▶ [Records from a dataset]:
-- Opening Marker --

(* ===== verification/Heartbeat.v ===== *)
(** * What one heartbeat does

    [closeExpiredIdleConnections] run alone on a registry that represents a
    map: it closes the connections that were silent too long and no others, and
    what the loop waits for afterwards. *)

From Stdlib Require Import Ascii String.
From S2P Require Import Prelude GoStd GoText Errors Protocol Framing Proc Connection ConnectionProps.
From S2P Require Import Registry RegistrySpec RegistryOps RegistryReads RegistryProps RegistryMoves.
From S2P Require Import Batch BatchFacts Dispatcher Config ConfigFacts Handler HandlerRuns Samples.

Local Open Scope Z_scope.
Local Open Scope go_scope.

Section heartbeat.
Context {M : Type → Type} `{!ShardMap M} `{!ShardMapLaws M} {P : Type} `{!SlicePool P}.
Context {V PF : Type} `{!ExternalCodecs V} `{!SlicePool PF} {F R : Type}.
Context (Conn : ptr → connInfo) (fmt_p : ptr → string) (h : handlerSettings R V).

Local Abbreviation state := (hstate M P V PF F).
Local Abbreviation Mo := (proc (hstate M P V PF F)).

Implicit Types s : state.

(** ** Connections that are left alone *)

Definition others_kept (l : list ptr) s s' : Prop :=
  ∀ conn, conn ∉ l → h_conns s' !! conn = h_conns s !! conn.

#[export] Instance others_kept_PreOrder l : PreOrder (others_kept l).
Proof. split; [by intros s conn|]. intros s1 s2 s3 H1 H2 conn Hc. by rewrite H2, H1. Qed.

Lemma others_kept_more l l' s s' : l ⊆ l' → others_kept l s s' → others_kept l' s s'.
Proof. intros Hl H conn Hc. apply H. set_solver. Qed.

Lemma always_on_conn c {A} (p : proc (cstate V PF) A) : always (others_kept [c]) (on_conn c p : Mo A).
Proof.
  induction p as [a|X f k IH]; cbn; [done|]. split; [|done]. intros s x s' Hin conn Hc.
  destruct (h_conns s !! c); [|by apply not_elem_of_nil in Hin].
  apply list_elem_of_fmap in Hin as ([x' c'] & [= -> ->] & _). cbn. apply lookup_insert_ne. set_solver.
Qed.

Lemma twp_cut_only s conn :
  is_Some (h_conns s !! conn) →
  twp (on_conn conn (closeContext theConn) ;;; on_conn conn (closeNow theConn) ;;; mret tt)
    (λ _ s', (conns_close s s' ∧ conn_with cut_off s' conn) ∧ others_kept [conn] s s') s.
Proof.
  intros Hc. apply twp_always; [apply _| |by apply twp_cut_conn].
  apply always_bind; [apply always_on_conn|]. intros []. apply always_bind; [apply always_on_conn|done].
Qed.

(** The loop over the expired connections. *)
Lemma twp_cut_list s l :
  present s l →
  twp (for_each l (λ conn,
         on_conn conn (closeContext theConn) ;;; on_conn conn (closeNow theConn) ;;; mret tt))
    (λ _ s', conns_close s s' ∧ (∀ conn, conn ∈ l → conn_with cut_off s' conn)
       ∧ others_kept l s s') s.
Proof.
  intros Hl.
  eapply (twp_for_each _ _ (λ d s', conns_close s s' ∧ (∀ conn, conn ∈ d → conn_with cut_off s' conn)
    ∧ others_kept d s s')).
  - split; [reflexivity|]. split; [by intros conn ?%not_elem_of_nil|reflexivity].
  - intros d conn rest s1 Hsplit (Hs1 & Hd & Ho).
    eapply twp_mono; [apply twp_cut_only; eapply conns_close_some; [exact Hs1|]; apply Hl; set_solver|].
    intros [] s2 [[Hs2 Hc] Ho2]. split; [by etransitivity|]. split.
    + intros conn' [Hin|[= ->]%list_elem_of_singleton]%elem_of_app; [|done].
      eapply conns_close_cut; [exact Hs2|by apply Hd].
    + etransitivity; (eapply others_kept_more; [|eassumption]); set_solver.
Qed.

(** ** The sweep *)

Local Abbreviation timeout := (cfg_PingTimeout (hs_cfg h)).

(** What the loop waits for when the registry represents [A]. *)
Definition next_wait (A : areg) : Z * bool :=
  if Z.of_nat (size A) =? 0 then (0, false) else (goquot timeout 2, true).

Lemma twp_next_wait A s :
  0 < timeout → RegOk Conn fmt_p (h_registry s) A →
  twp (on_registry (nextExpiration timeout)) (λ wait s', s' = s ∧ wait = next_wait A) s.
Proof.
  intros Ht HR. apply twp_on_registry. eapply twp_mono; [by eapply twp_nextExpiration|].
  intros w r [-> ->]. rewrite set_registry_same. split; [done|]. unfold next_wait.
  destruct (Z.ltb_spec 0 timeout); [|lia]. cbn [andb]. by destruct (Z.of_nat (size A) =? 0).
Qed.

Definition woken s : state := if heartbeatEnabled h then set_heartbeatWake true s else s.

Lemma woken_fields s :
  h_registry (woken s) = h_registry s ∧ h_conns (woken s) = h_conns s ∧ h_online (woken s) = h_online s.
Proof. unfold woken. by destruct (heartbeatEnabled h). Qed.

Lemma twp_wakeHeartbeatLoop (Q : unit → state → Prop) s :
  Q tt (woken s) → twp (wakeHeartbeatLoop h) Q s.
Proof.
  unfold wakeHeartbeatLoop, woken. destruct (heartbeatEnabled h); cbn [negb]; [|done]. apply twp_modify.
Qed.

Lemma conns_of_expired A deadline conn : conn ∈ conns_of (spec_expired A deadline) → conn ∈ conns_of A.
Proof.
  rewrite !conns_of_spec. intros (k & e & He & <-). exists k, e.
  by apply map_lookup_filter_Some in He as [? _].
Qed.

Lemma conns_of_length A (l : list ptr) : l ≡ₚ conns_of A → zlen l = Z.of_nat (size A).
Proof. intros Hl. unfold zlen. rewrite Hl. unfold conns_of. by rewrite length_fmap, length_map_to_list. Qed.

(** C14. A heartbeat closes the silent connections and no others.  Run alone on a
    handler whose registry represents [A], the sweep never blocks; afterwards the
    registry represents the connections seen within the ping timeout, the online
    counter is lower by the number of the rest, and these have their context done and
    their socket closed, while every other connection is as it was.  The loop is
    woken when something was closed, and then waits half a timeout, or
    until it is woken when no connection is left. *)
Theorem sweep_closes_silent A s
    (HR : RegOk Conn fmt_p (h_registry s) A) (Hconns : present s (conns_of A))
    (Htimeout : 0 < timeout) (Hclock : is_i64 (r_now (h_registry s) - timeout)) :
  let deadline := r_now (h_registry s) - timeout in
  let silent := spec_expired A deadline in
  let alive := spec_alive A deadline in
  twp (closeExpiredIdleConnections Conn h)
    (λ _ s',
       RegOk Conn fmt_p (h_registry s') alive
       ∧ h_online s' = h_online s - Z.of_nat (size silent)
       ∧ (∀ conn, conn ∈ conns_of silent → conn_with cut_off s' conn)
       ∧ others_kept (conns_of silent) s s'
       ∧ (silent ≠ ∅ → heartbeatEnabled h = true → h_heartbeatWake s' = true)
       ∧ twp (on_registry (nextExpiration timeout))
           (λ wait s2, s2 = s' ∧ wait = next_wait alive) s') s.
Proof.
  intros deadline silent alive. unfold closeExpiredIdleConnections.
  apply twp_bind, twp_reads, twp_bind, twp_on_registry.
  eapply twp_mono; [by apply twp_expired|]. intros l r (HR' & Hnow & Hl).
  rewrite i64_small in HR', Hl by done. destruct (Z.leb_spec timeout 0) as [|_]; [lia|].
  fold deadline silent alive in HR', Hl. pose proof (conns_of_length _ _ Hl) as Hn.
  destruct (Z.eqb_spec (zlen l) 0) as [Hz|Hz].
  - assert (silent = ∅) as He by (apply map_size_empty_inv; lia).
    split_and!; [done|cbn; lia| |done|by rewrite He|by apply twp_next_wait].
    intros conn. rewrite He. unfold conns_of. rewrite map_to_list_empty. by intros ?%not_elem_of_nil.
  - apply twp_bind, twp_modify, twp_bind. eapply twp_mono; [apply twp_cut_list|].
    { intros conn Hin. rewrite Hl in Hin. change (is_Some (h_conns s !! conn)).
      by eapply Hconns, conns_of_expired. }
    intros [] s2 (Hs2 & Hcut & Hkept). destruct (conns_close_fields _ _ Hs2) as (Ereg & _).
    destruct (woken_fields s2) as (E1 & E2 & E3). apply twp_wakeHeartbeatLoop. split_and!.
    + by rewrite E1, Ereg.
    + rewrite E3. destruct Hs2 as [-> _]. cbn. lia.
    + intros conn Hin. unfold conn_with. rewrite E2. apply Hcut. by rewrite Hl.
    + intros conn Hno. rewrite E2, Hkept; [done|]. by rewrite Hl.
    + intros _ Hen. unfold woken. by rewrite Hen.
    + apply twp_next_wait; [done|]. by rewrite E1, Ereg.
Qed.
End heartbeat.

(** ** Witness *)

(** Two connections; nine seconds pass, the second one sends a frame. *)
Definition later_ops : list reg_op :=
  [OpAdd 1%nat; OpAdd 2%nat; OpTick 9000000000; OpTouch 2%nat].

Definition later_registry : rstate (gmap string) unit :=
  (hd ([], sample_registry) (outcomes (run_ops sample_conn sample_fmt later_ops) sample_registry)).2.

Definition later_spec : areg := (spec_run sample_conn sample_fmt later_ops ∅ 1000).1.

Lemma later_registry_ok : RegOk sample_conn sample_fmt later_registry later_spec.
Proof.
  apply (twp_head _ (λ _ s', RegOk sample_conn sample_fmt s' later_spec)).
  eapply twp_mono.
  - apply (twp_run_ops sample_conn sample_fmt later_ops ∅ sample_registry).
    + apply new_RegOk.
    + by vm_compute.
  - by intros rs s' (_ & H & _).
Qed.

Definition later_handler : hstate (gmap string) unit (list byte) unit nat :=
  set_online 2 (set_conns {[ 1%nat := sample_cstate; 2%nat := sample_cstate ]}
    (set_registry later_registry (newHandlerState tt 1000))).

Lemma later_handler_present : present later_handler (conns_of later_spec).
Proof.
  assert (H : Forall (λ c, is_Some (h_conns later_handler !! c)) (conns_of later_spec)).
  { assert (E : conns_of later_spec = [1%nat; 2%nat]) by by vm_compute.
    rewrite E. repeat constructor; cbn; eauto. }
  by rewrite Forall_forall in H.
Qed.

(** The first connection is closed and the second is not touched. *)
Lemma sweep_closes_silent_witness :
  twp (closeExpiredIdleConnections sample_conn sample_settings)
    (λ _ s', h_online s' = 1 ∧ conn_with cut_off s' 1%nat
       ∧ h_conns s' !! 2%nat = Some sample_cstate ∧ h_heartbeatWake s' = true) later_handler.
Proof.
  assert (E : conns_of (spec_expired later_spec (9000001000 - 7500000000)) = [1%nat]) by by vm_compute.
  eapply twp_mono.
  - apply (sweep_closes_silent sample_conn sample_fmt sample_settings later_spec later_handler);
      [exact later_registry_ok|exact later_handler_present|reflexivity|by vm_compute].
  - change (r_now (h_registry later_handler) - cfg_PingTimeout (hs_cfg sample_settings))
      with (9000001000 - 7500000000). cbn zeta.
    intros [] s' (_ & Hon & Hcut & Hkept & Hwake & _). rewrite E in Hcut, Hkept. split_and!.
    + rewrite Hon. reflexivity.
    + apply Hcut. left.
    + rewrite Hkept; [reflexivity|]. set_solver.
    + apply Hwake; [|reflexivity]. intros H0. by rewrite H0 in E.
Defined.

-- Closing Marker --

▶ [BRIEF]: Above this instruction are the records; retype exactly the lines from the one containing "destruct (h_conns s" up to and including the one containing "is_Some (h_conns s !! conn) →".

▶ [RESPONSE BOX]:
  destruct (h_conns s !! c); [|by apply not_elem_of_nil in Hin].
  apply list_elem_of_fmap in Hin as ([x' c'] & [= -> ->] & _). cbn. apply lookup_insert_ne. set_solver.
Qed.

Lemma twp_cut_only s conn :
  is_Some (h_conns s !! conn) →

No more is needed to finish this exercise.